> **Task to carry out**
Somewhere below is a line with "collect w vendor install = Ok st ->" and, later, a line with "simpl. intros H."; repeat those two lines and all the lines between them, exactly as they are.

> **Records for this exercise**
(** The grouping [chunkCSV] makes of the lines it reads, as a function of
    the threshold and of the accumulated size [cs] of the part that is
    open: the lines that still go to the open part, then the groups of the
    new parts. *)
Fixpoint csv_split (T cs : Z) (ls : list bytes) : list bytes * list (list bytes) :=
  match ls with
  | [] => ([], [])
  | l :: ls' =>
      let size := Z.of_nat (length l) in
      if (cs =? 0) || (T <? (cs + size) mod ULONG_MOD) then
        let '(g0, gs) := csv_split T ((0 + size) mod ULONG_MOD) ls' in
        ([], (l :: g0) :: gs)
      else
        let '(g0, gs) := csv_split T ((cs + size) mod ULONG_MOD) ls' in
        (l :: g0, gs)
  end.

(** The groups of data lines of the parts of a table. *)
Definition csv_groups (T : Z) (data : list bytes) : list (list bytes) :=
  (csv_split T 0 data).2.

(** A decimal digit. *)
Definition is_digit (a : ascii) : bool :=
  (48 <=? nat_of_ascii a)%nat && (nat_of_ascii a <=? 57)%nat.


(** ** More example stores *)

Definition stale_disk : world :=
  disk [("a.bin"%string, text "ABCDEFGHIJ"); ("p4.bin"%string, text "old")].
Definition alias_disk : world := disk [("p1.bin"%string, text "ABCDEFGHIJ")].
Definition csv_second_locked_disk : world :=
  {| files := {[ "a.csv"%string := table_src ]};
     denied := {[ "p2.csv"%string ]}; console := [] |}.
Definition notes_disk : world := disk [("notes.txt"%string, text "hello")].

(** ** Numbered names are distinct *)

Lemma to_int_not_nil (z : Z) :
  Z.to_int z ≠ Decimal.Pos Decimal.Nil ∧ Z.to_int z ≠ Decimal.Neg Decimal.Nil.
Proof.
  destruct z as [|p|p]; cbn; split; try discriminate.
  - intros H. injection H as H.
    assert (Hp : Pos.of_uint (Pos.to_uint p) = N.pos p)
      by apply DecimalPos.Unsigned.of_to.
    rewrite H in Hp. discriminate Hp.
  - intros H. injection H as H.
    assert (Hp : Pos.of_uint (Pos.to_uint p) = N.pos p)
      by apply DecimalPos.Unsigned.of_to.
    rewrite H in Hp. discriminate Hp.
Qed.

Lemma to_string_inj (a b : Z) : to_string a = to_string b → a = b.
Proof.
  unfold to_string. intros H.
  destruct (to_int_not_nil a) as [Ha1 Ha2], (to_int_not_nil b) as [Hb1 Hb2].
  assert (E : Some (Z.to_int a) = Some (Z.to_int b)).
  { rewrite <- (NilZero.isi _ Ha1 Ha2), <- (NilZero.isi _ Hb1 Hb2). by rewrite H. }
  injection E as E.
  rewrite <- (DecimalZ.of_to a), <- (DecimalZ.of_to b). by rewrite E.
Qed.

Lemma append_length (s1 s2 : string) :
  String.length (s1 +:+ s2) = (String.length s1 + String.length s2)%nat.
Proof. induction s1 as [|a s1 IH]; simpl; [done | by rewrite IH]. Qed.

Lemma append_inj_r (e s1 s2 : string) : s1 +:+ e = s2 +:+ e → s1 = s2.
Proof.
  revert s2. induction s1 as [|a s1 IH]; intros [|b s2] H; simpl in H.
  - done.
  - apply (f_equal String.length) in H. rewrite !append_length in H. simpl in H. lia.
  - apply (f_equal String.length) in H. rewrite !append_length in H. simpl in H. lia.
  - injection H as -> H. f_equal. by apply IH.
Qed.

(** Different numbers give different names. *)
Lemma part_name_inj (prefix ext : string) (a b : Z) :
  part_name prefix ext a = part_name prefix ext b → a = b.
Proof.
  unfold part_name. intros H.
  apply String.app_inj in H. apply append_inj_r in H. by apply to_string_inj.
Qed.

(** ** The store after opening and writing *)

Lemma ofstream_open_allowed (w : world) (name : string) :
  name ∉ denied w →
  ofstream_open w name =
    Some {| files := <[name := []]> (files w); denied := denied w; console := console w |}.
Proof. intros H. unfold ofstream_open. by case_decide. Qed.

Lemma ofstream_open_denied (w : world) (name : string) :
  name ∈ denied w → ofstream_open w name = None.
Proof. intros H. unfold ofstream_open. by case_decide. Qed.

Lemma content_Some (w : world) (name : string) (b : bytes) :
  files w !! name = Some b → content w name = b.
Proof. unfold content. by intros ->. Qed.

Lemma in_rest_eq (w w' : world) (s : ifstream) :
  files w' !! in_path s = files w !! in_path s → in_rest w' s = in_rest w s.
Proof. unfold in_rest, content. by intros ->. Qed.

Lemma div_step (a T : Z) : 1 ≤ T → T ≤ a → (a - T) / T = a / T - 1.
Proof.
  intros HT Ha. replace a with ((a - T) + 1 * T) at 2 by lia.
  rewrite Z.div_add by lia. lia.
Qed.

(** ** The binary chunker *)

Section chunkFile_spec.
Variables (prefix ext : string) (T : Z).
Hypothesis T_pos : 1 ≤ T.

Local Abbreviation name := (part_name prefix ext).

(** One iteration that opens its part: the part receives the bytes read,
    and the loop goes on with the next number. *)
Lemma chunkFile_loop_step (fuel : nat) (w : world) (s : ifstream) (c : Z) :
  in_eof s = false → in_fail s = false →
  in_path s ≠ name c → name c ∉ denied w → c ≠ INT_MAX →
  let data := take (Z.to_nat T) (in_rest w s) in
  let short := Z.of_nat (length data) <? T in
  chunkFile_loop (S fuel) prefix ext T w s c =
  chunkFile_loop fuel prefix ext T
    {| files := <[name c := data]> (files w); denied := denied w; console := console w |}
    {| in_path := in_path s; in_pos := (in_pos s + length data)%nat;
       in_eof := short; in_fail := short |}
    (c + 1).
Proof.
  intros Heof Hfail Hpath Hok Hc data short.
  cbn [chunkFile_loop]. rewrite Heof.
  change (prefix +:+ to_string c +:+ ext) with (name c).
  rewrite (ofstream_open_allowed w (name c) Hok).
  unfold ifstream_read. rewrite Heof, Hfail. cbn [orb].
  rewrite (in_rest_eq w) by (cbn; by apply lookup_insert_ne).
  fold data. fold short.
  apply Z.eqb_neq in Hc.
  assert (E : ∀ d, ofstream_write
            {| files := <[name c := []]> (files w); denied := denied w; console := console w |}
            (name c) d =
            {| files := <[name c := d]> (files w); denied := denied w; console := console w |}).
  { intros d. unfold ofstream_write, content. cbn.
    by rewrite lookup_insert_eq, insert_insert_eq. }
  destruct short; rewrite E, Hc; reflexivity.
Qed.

* * *

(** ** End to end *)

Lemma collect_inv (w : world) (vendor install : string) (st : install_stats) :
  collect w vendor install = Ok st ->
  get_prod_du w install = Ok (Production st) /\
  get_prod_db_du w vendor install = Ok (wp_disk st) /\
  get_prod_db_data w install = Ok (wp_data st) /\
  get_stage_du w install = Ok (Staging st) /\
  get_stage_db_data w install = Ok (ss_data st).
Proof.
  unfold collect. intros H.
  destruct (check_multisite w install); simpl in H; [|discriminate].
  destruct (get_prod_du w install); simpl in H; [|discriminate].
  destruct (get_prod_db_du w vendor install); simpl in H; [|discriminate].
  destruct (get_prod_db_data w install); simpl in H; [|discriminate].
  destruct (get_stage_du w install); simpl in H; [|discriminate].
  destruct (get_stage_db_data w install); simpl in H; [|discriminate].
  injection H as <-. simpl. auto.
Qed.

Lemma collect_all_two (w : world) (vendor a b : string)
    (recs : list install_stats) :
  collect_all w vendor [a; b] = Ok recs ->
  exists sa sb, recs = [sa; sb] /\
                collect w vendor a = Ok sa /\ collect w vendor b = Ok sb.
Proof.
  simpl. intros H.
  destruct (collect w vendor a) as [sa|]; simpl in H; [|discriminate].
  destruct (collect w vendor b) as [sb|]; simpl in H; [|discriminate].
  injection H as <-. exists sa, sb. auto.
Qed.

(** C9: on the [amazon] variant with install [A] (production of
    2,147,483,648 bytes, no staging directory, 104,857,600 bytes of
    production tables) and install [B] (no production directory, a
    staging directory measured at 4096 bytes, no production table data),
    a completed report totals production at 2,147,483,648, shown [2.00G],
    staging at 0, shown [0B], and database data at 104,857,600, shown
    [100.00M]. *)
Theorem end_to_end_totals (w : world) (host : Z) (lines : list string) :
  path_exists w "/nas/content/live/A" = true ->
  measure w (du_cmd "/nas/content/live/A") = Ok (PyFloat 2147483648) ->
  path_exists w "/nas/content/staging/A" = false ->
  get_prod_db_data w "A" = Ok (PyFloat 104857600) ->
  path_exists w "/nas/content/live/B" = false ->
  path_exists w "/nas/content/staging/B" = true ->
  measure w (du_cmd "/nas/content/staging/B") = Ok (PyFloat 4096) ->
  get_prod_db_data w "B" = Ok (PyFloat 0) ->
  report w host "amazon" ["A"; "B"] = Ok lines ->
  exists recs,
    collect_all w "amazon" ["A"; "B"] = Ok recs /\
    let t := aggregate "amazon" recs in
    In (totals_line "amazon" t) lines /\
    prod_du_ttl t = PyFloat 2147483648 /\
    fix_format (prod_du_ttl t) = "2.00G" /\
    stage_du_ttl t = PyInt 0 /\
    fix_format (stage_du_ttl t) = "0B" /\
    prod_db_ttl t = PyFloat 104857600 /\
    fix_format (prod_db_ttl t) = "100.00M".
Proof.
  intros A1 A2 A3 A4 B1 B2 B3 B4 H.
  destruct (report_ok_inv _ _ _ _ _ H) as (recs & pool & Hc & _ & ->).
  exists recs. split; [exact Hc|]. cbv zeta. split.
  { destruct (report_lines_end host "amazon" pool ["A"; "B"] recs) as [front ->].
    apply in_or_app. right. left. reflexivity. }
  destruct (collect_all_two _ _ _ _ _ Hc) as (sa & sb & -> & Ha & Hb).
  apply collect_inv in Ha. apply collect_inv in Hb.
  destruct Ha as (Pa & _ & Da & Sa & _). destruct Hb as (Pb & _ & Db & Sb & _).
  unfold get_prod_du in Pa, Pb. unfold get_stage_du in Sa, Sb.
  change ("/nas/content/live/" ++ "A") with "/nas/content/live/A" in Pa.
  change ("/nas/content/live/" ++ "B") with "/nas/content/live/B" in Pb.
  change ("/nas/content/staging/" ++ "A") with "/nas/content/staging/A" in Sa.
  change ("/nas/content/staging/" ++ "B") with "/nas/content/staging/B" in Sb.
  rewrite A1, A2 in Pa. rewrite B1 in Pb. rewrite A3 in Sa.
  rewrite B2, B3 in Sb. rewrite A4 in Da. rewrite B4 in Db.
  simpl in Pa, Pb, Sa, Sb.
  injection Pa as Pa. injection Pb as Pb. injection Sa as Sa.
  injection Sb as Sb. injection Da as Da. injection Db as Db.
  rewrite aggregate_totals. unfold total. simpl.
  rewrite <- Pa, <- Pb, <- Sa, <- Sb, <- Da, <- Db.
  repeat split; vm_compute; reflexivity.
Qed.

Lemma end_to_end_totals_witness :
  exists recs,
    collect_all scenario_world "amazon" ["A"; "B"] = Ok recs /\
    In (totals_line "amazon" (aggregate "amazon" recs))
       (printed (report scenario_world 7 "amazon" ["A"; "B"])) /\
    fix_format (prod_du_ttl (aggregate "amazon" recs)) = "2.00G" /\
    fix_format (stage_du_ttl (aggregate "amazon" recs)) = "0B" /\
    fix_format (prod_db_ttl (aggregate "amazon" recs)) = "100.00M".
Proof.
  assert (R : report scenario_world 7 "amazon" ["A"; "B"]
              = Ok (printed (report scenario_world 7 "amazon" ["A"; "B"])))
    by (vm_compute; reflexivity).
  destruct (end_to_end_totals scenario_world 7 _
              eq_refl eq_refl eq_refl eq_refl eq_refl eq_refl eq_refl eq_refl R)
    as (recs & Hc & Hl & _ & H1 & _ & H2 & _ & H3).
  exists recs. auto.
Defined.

> **Task output**
  collect w vendor install = Ok st ->
  get_prod_du w install = Ok (Production st) /\
  get_prod_db_du w vendor install = Ok (wp_disk st) /\
  get_prod_db_data w install = Ok (wp_data st) /\
  get_stage_du w install = Ok (Staging st) /\
  get_stage_db_data w install = Ok (ss_data st).
Proof.
  unfold collect. intros H.
  destruct (check_multisite w install); simpl in H; [|discriminate].
  destruct (get_prod_du w install); simpl in H; [|discriminate].
  destruct (get_prod_db_du w vendor install); simpl in H; [|discriminate].
  destruct (get_prod_db_data w install); simpl in H; [|discriminate].
  destruct (get_stage_du w install); simpl in H; [|discriminate].
  destruct (get_stage_db_data w install); simpl in H; [|discriminate].
  injection H as <-. simpl. auto.
Qed.

Lemma collect_all_two (w : world) (vendor a b : string)
    (recs : list install_stats) :
  collect_all w vendor [a; b] = Ok recs ->
  exists sa sb, recs = [sa; sb] /\
                collect w vendor a = Ok sa /\ collect w vendor b = Ok sb.
Proof.
  simpl. intros H.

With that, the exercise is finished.